INPUT DATA ->
Segment Open
(** X7.  [getJwtTokenFromCloudWatch] returns the token of the first log
    event that has one: events whose message does not contain
    "X-Amz-Juno-Sectoken:[Bearer " are passed over, and from a message whose
    first occurrence of it is followed by a non-empty token and a closing
    bracket, the token is returned. *)
Theorem bearer_token_of_first_matching_event
    (skipped : list jsstring) (pre token post : jsstring)
    (later : list (option jsstring)) :
  Forall (fun m => occurs (js "X-Amz-Juno-Sectoken:[Bearer ") m = false)
    skipped ->
  occurs (js "X-Amz-Juno-Sectoken:[Bearer ") pre = false ->
  token <> [] ->
  Forall (fun c => c <> 93%N) token ->
  FasCredsScript.getJwtTokenFromCloudWatch
    (Return (Some (map Some skipped
                   ++ Some (pre ++ js "X-Amz-Juno-Sectoken:[Bearer "
                            ++ token ++ 93%N :: post) :: later)))
  = Return (Some token).
Proof.
  intros Hskipped Hfree Hne Htoken.
  assert (Hrun : bracketed (token ++ 93%N :: post) = Some token).
  { unfold bracketed. rewrite takeWhile_stop.
    - destruct token as [|c t]; [contradiction|].
      rewrite skipn_app, Nat.sub_diag, skipn_all. reflexivity.
    - eapply Forall_impl; [|exact Htoken]. simpl. intros a Ha.
      apply negb_true_iff, N.eqb_neq. exact Ha.
    - reflexivity. }
  assert (Hmatch :
    matchAfter (js "X-Amz-Juno-Sectoken:[Bearer ") bracketed
      (pre ++ js "X-Amz-Juno-Sectoken:[Bearer " ++ token ++ 93%N :: post)
    = Some token).
  { etransitivity.
    - apply (matchAfter_skips (js "X-Amz-Juno-Sectoken:[Bearer") 32%N
               bracketed pre (token ++ 93%N :: post));
        [vm_compute; intuition discriminate | exact Hfree].
    - apply (matchAfter_here (js "X-Amz-Juno-Sectoken:[Bearer" ++ [32%N])
               bracketed (token ++ 93%N :: post) token Hrun). }
  assert (Hfirst :
    FasCredsScript.firstBearer
      (map Some skipped
       ++ Some (pre ++ js "X-Amz-Juno-Sectoken:[Bearer "
                ++ token ++ 93%N :: post) :: later)
    = Return (Some token)).
  { induction Hskipped as [|m skipped Hm _ IH];
      cbn [FasCredsScript.firstBearer map app].
    - rewrite Hmatch. destruct token; [contradiction | reflexivity].
    - rewrite (matchAfter_absent _ bracketed m Hm). exact IH. }
  unfold FasCredsScript.getJwtTokenFromCloudWatch, bind.
  rewrite <- Hfirst.
  destruct (map Some skipped ++ _) eqn:Hevents; [|reflexivity].
  destruct skipped; discriminate.
Qed.

Lemma bearer_token_of_first_matching_event_witness :
  FasCredsScript.getJwtTokenFromCloudWatch
    (Return (Some (map Some [js "request received"]
                   ++ Some (js "headers X-Amz-Date:[x] "
                            ++ js "X-Amz-Juno-Sectoken:[Bearer "
                            ++ js "abc.def" ++ 93%N :: js " end") :: [])))
  = Return (Some (js "abc.def")).
Proof.
  apply (bearer_token_of_first_matching_event
           [js "request received"] (js "headers X-Amz-Date:[x] ")
           (js "abc.def") (js " end") []).
  - repeat constructor.
  - vm_compute. reflexivity.
  - discriminate.
  - vm_compute. repeat constructor; discriminate.
Defined.

(** X8.  [waitForToken] stops at the first lookup that finds a token or
    throws: when the lookups before the [k]-th find nothing and [k] is at
    most [maxAttempts], it makes exactly [k] lookups, pauses [delayMs] after
    each of the first [k - 1], and completes as the [k]-th lookup does. *)
Theorem waitForToken_stops_at_first_decisive_lookup
    (lookup : nat -> outcome (option jsstring)) (maxAttempts : nat)
    (delayMs : N) (k : nat) :
  1 <= k <= maxAttempts ->
  (forall j, 1 <= j < k ->
             exists t, lookup j = Return t /\ FasCredsScript.found t = false) ->
  (forall token,
      lookup k = Return (Some token) -> token <> [] ->
      FasCredsScript.waitForToken lookup maxAttempts delayMs
      = (Expect.retries (k - 1) delayMs ++ [FasCredsScript.Lookup],
         Return token))
  /\ (forall e,
         lookup k = Throw e ->
         FasCredsScript.waitForToken lookup maxAttempts delayMs
         = (Expect.retries (k - 1) delayMs ++ [FasCredsScript.Lookup],
            Throw e)).
Proof.
  intros Hk Hunfound.
  assert (Hprefix :
    FasCredsScript.waitForToken lookup maxAttempts delayMs
    = (Expect.retries (k - 1) delayMs
       ++ fst (FasCredsScript.attemptsFrom lookup maxAttempts delayMs
                 k (S (maxAttempts - k))),
       snd (FasCredsScript.attemptsFrom lookup maxAttempts delayMs
              k (S (maxAttempts - k))))).
  { unfold FasCredsScript.waitForToken.
    rewrite (attemptsFrom_unfound lookup maxAttempts delayMs (k - 1)
               1 maxAttempts) by
      (try lia; intros j Hj; apply Hunfound; lia).
    replace (1 + (k - 1)) with k by lia.
    replace (maxAttempts - (k - 1)) with (S (maxAttempts - k)) by lia.
    reflexivity. }
  split.
  - intros token Hlookup Hne. rewrite Hprefix.
    cbn [FasCredsScript.attemptsFrom]. rewrite Hlookup.
    destruct token; [contradiction | reflexivity].
  - intros e Hlookup. rewrite Hprefix.
    cbn [FasCredsScript.attemptsFrom]. rewrite Hlookup. reflexivity.
Qed.

Lemma waitForToken_stops_at_first_decisive_lookup_witness :
  FasCredsScript.waitForToken
    (fun j => if Nat.eqb j 2 then Return (Some (js "abc.def"))
              else Return None) 3 2000
  = (Expect.retries (2 - 1) 2000 ++ [FasCredsScript.Lookup],
     Return (js "abc.def")).
Proof.
  apply (proj1 (waitForToken_stops_at_first_decisive_lookup
                  (fun j => if Nat.eqb j 2 then Return (Some (js "abc.def"))
                            else Return None) 3 2000 2
                  ltac:(lia)
                  ltac:(intros j Hj; exists None;
                        replace j with 1 by lia; split; reflexivity))
           (js "abc.def")).
  - reflexivity.
  - discriminate.
Defined.

(** X9.  When none of the [maxAttempts] lookups finds a token,
    [waitForToken] throws after exactly [maxAttempts] lookups and
    [maxAttempts - 1] pauses: it does not pause after the last lookup. *)
Theorem waitForToken_gives_up
    (lookup : nat -> outcome (option jsstring)) (maxAttempts : nat)
    (delayMs : N) :
  1 <= maxAttempts ->
  (forall j, 1 <= j <= maxAttempts ->
             exists t, lookup j = Return t /\ FasCredsScript.found t = false) ->
  FasCredsScript.waitForToken lookup maxAttempts delayMs
  = (Expect.retries (maxAttempts - 1) delayMs ++ [FasCredsScript.Lookup],
     Throw (Error (js "Failed to find token after maximum attempts"))).
Proof.
  intros Hmax Hunfound.
  unfold FasCredsScript.waitForToken.
  rewrite (attemptsFrom_unfound lookup maxAttempts delayMs (maxAttempts - 1)
             1 maxAttempts) by
    (try lia; intros j Hj; apply Hunfound; lia).
  replace (1 + (maxAttempts - 1)) with maxAttempts by lia.
  replace (maxAttempts - (maxAttempts - 1)) with 1 by lia.
  destruct (Hunfound maxAttempts ltac:(lia)) as [t [Hlookup Hfound]].
  cbn [FasCredsScript.attemptsFrom]. rewrite Hlookup, Nat.ltb_irrefl.
  destruct t as [[|c t]|]; try discriminate; reflexivity.
Qed.

Lemma waitForToken_gives_up_witness :
  FasCredsScript.waitForToken (fun _ => Return None) 3 2000
  = (Expect.retries (3 - 1) 2000 ++ [FasCredsScript.Lookup],
     Throw (Error (js "Failed to find token after maximum attempts"))).
Proof.
  apply (waitForToken_gives_up (fun _ => Return None) 3 2000).
  - lia.
  - intros j Hj. exists None. split; reflexivity.
Defined.

Section Jwt.
Context {number : Type} {engine : Engine number}.
Variable base64ToUtf8 : jsstring -> jsstring.

Lemma split_nonempty (sep : code_unit) (s : jsstring) : split sep s <> [].
Proof.
  destruct s as [|c s]; simpl; [discriminate|].
  destruct (N.eqb c sep); [discriminate|].
  destruct (split sep s); discriminate.
Qed.

Lemma split_free (sep : code_unit) (s : jsstring) :
  Forall (fun c => c <> sep) s -> split sep s = [s].
Proof.
  induction 1 as [|c s Hc _ IH]; simpl; [reflexivity|].
  apply N.eqb_neq in Hc. rewrite Hc, IH. reflexivity.
Qed.

Lemma split_at_first (sep : code_unit) (part rest : jsstring) :
  Forall (fun c => c <> sep) part ->
  split sep (part ++ sep :: rest) = part :: split sep rest.
Proof.
  induction 1 as [|c s Hc _ IH]; simpl.
  - rewrite N.eqb_refl. reflexivity.
  - apply N.eqb_neq in Hc. rewrite Hc, IH. reflexivity.
Qed.

End Jwt.

(** X10.  [extractEncryptedFasCreds] reads the second dot-separated part of
    the token and nothing else: a token without a dot is rejected as an
    invalid JWT, and the header part and whatever follows the payload (a
    signature, whole or truncated, or none) do not change the result. *)
Theorem extract_reads_only_the_payload
    {number : Type} {engine : Engine number}
    (base64ToUtf8 : jsstring -> jsstring)
    (header header' payload signature : jsstring) :
  Forall (fun c => c <> 46%N) header ->
  Forall (fun c => c <> 46%N) header' ->
  Forall (fun c => c <> 46%N) payload ->
  FasCredsScript.extractEncryptedFasCreds base64ToUtf8 header
  = Throw (Error (js "Invalid JWT format - need at least header and payload"))
  /\ FasCredsScript.extractEncryptedFasCreds base64ToUtf8
       (header ++ 46%N :: payload ++ 46%N :: signature)
     = FasCredsScript.extractEncryptedFasCreds base64ToUtf8
         (header' ++ 46%N :: payload).
Proof.
  intros Hh Hh' Hp. unfold FasCredsScript.extractEncryptedFasCreds. split.
  - rewrite (split_free 46%N header Hh). reflexivity.
  - rewrite (split_at_first 46%N header _ Hh), (split_at_first 46%N payload _ Hp).
    rewrite (split_at_first 46%N header' _ Hh'), (split_free 46%N payload Hp).
    pose proof (split_nonempty 46%N signature) as Hne.
    destruct (split 46%N signature); [contradiction | reflexivity].
Qed.

Lemma extract_reads_only_the_payload_witness :
  FasCredsScript.extractEncryptedFasCreds (fun s => s) (js "eyJh")
  = Throw (Error (js "Invalid JWT format - need at least header and payload"))
  /\ FasCredsScript.extractEncryptedFasCreds (fun s => s)
       (js "eyJh" ++ 46%N :: js "eyJl" ++ 46%N :: js "sig")
     = FasCredsScript.extractEncryptedFasCreds (fun s => s)
         (js "x" ++ 46%N :: js "eyJl").
Proof.
  apply (extract_reads_only_the_payload (engine := Reference.engine)
           (fun s => s) (js "eyJh") (js "x") (js "eyJl") (js "sig"));
    vm_compute; repeat constructor; discriminate.
Defined.

(* ================================================================== *)
(** * The headers of the signer *)
(* ================================================================== *)

Section Headers.
Import SigV4Signer.

(** Reading a header after an assignment: the assigned one has the new
    value, every other one is as before. *)
Lemma getHeader_setHeader (key v key' : jsstring) (headers : Headers) :
  getHeader (setHeader key v headers) key'
  = if JS.eqb key key' then Some v else getHeader headers key'.
Proof.
  induction headers as [|[k0 v0] headers IH]; simpl.
  - reflexivity.
  - destruct (JS.eqb k0 key) eqn:E0; simpl.
    + apply eqb_eq in E0; subst k0.
      destruct (JS.eqb key key'); reflexivity.
    + rewrite IH.
      destruct (JS.eqb k0 key') eqn:E1; [|reflexivity].
      destruct (JS.eqb key key') eqn:E2; [|reflexivity].
      apply eqb_eq in E1, E2. subst. rewrite eqb_refl in E0. discriminate.
Qed.

Lemma setHeader_keys (key v x : jsstring) (headers : Headers) :
  In x (map fst (setHeader key v headers)) ->
  x = key \/ In x (map fst headers).
Proof.
  induction headers as [|[k0 v0] headers IH]; simpl.
  - intros [<- | []]; left; reflexivity.
  - destruct (JS.eqb k0 key) eqn:E0; simpl.
    + intros [<- | H]; right; [left | right]; auto.
    + intros [<- | H]; [right; left; reflexivity|].
      destruct (IH H) as [-> | H']; [left | right; right]; auto.
Qed.

(** An assignment never makes a header name appear twice. *)
Lemma setHeader_NoDup (key v : jsstring) (headers : Headers) :
  NoDup (map fst headers) -> NoDup (map fst (setHeader key v headers)).
Proof.
  induction headers as [|[k0 v0] headers IH]; simpl; intros Hnd.
  - repeat constructor. intros [].
  - inversion Hnd as [|? ? Hnotin Hrest]; subst.
    destruct (JS.eqb k0 key) eqn:E0; simpl.
    + constructor; assumption.
    + constructor; [|apply IH; exact Hrest].
      intros Hin. apply setHeader_keys in Hin as [-> | Hin].
      * rewrite eqb_refl in E0. discriminate.
      * contradiction.
Qed.

Lemma setHeader_length (key v : jsstring) (headers : Headers) :
  length headers <= length (setHeader key v headers) <= S (length headers).
Proof.
  induction headers as [|[k0 v0] headers IH]; simpl; [lia|].
  destruct (JS.eqb k0 key); simpl; lia.
Qed.

Lemma orElse_nonEmpty (x : option jsstring) :
  nonEmpty (orElse x []) = true ->
  x = Some (orElse x []) /\ orElse x [] <> [].
Proof.
  destruct x as [[|c s]|]; simpl; try discriminate.
  intros _. split; [reflexivity | discriminate].
Qed.


End Headers.

Section Datasource.
Import SigV4Signer Expect.

Ltac decide_names :=
  repeat match goal with
         | |- context [JS.eqb ?a ?b] =>
             let r := eval vm_compute in (JS.eqb a b) in
             change (JS.eqb a b) with r
         end;
  cbv beta iota.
Segment Closed
PROBLEM DETAILS ->
Counting only lines that hold "does", report how many there are in the records above, as a bare number.

RESULT FOR THIS EXERCISE ->
3